• [Task objective] Repeat verbatim only the lines from the opening of the material below through the one that contains "timeout_false : ∀".

• [The input]
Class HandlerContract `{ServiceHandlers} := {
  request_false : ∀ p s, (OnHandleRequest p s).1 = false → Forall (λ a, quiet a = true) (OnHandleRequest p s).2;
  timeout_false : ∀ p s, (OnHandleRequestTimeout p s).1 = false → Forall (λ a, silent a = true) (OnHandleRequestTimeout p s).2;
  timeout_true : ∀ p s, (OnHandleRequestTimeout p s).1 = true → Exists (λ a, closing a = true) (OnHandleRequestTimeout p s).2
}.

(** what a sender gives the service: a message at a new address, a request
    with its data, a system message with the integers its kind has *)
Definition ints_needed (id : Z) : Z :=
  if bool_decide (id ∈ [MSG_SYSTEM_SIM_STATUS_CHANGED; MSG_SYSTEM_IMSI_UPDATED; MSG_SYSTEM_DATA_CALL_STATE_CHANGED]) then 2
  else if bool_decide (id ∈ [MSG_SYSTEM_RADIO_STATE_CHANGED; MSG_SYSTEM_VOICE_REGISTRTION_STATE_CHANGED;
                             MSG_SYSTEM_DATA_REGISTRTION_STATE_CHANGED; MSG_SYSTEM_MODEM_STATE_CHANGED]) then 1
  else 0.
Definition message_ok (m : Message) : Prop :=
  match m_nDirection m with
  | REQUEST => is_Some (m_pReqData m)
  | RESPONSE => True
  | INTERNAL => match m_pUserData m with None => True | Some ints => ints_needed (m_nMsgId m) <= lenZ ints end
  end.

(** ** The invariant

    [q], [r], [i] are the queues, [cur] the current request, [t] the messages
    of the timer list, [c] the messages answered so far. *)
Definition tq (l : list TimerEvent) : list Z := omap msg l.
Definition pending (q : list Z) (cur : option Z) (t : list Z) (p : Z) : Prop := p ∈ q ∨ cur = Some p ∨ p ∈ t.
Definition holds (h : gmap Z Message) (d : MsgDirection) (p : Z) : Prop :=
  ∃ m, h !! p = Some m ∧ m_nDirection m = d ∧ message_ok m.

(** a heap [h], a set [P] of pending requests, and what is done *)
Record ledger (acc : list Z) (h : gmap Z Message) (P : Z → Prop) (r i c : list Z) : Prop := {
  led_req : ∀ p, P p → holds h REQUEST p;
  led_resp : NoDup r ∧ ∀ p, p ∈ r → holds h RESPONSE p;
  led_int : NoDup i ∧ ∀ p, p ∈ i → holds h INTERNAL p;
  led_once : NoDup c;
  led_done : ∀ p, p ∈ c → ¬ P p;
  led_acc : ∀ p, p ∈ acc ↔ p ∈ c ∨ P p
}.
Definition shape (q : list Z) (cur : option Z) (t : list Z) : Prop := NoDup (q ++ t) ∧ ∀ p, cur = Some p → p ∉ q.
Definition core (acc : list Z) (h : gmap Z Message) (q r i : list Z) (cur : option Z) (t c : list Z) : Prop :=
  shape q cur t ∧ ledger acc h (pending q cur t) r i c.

• [Solution for this task]
Class HandlerContract `{ServiceHandlers} := {
  request_false : ∀ p s, (OnHandleRequest p s).1 = false → Forall (λ a, quiet a = true) (OnHandleRequest p s).2;
  timeout_false : ∀ p s, (OnHandleRequestTimeout p s).1 = false → Forall (λ a, silent a = true) (OnHandleRequestTimeout p s).2;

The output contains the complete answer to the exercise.